Records excerpted from a collection:
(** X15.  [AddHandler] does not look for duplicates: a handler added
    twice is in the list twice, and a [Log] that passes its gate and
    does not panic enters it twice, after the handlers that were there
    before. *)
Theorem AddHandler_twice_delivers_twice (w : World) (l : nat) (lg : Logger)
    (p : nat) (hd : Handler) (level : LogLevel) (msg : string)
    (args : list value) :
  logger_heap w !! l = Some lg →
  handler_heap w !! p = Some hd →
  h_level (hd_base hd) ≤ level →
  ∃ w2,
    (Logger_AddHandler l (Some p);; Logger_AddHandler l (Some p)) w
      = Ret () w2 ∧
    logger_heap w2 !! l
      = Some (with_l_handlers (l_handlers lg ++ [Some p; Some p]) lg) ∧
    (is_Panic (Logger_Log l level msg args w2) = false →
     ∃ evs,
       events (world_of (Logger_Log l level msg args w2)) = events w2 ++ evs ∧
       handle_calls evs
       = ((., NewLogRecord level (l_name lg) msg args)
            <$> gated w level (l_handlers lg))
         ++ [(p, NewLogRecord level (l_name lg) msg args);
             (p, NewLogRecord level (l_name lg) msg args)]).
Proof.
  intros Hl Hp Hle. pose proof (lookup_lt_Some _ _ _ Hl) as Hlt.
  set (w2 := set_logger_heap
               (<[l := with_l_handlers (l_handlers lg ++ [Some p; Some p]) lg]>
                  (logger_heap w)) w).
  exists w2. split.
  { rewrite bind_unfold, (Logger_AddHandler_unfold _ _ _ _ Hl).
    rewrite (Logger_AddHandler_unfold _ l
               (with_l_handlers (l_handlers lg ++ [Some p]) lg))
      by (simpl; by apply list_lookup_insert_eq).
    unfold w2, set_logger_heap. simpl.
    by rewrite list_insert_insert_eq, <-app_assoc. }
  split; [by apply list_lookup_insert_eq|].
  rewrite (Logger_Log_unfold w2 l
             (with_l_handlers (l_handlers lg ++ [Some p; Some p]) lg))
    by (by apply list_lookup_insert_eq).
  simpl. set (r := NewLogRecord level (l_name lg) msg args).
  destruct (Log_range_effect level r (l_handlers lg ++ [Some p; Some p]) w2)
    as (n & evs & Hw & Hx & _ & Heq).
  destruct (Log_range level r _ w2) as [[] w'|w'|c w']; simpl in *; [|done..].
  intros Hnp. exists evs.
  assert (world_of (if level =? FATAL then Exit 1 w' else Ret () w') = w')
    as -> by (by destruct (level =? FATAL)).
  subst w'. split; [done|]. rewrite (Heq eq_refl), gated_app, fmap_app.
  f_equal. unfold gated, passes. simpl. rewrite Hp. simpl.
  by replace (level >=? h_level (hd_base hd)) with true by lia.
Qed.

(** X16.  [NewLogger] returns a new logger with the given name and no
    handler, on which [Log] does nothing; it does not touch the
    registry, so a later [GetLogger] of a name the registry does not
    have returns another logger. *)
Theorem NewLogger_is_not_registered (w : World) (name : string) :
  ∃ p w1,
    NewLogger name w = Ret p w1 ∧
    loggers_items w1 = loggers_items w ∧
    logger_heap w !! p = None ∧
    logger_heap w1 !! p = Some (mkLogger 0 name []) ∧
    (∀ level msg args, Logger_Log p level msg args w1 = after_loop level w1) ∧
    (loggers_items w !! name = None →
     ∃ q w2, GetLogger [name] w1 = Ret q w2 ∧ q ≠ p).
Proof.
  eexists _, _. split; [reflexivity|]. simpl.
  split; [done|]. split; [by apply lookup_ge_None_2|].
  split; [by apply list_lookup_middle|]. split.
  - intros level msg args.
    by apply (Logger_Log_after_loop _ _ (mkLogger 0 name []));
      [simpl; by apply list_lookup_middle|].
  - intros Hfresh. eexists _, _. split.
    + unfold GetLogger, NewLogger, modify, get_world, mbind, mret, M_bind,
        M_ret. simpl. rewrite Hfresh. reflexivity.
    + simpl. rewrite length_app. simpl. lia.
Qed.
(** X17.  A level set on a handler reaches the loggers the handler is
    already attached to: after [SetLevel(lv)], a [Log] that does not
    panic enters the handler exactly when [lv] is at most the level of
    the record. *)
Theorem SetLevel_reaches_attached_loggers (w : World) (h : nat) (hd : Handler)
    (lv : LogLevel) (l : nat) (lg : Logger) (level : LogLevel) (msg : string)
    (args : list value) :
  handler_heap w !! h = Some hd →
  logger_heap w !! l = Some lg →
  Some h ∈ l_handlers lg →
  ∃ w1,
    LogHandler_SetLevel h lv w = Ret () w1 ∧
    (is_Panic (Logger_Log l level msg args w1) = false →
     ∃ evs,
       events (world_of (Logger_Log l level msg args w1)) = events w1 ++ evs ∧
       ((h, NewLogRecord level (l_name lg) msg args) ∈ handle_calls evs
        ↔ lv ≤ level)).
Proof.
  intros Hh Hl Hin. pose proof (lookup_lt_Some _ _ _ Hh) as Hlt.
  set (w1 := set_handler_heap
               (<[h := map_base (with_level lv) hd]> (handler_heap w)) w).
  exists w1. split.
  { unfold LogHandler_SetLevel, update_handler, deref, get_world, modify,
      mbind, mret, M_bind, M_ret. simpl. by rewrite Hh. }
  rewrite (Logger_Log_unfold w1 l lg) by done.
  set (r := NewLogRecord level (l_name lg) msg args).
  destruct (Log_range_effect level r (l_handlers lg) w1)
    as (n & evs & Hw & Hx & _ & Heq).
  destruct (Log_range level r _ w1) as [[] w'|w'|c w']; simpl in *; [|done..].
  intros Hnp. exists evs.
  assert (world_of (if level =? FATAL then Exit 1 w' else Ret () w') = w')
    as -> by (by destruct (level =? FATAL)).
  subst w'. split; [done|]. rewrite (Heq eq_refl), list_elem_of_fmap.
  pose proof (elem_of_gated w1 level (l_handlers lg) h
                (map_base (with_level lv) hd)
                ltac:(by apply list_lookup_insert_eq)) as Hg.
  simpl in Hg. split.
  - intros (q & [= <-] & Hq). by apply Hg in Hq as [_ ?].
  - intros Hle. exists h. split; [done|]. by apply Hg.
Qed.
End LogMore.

==

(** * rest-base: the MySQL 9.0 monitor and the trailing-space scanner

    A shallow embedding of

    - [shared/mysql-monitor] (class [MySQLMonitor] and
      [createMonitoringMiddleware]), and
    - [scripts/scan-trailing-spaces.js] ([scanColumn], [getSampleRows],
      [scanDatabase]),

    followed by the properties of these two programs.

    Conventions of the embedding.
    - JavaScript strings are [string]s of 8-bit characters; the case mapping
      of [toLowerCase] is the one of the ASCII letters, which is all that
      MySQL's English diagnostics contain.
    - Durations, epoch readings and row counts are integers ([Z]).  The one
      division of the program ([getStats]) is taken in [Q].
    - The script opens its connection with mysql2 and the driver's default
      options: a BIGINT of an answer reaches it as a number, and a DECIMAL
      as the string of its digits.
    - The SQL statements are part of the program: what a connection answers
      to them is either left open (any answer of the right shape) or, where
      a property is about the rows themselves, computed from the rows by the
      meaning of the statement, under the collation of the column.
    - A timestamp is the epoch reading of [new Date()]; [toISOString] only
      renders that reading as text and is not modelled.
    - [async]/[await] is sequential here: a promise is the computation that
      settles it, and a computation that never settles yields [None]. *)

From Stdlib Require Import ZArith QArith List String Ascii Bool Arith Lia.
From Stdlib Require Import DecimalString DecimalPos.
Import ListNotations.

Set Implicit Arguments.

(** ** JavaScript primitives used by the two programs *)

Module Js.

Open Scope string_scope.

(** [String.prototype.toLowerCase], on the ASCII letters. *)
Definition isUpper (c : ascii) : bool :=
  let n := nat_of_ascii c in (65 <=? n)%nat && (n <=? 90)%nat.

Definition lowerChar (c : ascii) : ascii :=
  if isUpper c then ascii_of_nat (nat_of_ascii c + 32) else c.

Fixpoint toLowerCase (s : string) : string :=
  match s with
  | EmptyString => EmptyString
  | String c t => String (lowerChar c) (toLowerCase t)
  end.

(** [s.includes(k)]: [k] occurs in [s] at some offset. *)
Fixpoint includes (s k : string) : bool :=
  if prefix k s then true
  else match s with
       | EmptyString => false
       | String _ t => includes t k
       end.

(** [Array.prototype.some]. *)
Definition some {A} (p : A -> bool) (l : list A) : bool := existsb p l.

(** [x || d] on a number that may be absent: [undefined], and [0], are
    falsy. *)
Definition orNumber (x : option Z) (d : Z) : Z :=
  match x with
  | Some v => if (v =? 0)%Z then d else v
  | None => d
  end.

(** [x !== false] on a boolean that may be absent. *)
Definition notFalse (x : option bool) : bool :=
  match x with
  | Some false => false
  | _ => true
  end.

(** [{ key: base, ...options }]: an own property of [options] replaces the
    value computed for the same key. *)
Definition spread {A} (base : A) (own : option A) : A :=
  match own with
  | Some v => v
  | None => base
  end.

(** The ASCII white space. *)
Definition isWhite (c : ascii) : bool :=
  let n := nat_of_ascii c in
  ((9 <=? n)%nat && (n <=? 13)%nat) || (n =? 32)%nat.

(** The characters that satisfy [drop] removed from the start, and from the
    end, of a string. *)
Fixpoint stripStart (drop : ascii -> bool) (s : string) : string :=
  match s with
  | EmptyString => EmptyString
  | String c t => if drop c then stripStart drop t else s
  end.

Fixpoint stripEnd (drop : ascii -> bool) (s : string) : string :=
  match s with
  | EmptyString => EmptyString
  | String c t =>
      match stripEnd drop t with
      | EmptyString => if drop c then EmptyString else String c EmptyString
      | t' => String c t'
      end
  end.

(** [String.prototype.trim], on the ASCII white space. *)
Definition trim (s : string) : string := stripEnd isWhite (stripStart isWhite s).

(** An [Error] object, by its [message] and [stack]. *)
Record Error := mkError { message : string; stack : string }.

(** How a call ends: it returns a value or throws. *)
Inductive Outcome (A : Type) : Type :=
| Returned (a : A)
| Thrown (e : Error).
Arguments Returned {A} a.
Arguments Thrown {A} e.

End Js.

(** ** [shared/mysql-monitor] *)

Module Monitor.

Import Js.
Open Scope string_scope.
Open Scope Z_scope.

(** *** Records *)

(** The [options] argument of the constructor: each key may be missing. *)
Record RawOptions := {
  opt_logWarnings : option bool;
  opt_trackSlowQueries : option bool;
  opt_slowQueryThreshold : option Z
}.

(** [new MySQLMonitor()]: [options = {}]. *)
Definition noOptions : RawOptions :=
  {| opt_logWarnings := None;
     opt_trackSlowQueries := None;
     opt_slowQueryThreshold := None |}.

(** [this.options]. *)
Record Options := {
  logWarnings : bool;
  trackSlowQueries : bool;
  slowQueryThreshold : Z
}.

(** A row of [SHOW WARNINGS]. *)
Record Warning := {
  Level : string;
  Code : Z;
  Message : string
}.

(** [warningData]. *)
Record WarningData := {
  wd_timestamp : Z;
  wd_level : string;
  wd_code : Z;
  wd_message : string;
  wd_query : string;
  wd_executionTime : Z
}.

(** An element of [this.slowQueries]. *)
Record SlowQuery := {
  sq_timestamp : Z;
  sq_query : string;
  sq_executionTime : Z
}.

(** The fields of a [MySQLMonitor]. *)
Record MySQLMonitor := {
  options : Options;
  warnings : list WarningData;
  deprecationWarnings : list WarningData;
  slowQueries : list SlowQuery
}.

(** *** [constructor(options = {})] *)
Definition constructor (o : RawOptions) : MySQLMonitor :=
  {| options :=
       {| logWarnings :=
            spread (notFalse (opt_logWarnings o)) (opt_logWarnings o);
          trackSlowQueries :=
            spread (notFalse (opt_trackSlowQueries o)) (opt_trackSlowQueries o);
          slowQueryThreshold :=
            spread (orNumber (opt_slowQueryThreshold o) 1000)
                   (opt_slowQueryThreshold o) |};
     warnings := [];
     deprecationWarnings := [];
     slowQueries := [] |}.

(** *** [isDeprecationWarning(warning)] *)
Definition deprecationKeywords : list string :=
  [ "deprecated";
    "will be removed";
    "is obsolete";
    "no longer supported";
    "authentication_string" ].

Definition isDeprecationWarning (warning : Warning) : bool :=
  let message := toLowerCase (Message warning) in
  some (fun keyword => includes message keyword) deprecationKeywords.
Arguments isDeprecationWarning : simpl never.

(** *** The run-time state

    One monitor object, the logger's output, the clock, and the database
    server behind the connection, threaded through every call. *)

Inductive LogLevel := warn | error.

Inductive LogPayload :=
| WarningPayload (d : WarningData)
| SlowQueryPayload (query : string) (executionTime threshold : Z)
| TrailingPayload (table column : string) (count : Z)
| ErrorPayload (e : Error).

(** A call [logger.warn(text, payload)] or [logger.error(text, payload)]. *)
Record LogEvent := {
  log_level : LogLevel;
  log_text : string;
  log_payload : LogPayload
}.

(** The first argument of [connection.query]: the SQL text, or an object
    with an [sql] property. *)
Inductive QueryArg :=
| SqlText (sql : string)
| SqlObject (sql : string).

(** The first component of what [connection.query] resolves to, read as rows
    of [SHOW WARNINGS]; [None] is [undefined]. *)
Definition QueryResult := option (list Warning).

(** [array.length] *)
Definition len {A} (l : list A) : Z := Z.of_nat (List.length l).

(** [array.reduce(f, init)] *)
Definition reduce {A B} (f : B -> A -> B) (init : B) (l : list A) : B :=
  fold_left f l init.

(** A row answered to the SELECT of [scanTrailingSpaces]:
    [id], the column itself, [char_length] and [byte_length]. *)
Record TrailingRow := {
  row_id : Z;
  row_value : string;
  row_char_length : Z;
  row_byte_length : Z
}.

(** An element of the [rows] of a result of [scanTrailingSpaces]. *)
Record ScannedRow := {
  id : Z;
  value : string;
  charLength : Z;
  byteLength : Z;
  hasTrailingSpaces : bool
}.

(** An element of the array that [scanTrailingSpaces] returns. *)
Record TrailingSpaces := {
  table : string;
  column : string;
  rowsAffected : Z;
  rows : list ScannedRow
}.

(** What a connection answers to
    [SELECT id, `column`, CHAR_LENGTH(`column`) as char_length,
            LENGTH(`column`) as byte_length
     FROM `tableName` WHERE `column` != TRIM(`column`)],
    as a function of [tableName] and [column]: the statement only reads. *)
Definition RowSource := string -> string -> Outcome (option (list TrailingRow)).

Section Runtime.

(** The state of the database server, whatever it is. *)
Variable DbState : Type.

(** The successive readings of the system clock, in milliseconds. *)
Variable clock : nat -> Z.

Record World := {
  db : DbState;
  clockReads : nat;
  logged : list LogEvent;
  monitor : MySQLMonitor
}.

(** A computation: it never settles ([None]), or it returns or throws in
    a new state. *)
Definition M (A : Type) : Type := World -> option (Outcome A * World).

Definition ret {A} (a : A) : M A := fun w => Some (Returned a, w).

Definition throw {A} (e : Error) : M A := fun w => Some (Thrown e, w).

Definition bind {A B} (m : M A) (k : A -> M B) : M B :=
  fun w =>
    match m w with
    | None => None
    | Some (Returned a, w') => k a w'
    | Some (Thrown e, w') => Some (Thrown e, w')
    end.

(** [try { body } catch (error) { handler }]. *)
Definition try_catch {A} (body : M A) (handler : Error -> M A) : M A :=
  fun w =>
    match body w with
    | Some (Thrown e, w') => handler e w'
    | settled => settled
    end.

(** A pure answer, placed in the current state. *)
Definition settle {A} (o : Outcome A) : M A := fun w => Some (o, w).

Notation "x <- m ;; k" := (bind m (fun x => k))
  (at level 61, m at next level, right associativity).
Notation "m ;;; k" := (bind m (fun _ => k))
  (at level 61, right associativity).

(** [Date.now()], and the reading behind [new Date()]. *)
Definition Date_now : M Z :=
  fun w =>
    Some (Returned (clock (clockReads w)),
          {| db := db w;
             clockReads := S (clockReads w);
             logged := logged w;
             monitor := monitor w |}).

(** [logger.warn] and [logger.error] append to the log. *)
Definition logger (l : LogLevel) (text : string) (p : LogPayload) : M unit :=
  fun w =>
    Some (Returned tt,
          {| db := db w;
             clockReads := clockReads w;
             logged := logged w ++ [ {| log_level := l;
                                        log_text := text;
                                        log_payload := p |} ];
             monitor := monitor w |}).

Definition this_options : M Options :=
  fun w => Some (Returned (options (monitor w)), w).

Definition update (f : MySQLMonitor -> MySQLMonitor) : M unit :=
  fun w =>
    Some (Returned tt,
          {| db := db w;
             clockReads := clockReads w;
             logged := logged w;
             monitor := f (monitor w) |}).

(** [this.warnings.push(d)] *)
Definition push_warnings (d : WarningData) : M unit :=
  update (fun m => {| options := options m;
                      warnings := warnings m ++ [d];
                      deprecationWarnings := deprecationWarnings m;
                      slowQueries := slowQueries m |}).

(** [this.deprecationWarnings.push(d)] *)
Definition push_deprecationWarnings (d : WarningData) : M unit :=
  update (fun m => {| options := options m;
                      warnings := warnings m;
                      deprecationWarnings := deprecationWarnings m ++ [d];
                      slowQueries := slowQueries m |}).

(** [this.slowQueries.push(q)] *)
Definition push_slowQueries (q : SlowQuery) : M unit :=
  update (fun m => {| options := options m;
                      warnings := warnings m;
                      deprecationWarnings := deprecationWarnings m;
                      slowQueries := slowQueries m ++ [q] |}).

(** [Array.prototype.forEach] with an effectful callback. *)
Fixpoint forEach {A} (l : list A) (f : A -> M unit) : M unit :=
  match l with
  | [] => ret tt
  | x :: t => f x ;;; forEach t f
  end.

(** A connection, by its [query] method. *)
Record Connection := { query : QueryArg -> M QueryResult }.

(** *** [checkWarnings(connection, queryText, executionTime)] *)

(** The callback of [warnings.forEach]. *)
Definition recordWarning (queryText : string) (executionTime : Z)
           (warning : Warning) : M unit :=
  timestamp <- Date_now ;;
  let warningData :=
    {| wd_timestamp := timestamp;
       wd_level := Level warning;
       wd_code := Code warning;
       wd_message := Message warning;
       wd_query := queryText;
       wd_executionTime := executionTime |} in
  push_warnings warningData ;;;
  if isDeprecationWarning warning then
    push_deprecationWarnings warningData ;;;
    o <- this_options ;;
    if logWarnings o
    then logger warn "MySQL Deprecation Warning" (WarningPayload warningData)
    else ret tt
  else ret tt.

* * *

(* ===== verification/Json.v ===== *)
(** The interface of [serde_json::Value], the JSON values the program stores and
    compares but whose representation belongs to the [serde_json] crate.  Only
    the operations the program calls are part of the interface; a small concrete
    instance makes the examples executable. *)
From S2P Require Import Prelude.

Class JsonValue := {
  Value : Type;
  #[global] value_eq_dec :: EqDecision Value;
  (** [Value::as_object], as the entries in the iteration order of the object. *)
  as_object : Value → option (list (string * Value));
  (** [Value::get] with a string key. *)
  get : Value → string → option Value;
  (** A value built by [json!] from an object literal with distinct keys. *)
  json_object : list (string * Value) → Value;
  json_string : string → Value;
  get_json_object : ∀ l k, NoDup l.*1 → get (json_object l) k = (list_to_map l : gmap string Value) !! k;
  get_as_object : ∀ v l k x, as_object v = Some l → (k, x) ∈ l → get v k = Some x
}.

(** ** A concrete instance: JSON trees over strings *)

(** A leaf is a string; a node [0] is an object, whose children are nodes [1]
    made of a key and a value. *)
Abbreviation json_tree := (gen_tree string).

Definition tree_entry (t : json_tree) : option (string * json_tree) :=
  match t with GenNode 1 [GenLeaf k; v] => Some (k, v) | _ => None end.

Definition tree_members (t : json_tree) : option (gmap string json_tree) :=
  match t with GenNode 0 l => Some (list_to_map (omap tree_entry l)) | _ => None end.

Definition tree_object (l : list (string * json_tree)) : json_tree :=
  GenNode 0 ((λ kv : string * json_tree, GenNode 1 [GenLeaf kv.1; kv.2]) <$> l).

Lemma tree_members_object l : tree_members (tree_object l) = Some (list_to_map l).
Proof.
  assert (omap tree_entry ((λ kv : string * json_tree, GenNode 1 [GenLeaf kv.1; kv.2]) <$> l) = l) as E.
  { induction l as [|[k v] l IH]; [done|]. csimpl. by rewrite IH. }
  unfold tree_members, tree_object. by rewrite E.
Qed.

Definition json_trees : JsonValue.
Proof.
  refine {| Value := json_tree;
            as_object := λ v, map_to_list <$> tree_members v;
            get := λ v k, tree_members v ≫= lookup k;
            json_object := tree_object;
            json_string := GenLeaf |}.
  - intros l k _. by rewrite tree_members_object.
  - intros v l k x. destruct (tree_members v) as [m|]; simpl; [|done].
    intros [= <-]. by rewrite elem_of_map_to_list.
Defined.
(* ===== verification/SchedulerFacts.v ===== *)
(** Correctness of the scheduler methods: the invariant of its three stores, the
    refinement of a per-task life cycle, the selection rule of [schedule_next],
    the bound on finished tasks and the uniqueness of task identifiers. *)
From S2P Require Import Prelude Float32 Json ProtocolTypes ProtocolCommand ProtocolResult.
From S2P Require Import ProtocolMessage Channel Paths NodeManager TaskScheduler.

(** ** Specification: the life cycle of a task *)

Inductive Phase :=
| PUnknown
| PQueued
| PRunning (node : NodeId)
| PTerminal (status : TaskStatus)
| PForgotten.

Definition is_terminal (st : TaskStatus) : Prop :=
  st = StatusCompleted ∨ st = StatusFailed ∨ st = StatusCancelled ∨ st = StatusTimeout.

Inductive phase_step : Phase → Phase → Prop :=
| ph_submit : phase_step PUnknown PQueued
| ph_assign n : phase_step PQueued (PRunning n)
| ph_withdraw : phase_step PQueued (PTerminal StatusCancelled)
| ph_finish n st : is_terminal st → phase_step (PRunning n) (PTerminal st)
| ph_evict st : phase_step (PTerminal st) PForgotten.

YOUR GOAL:
If a line in the records holds the string "deprecationKeywords", count it, and give only the total.

TASK SOLUTION:
2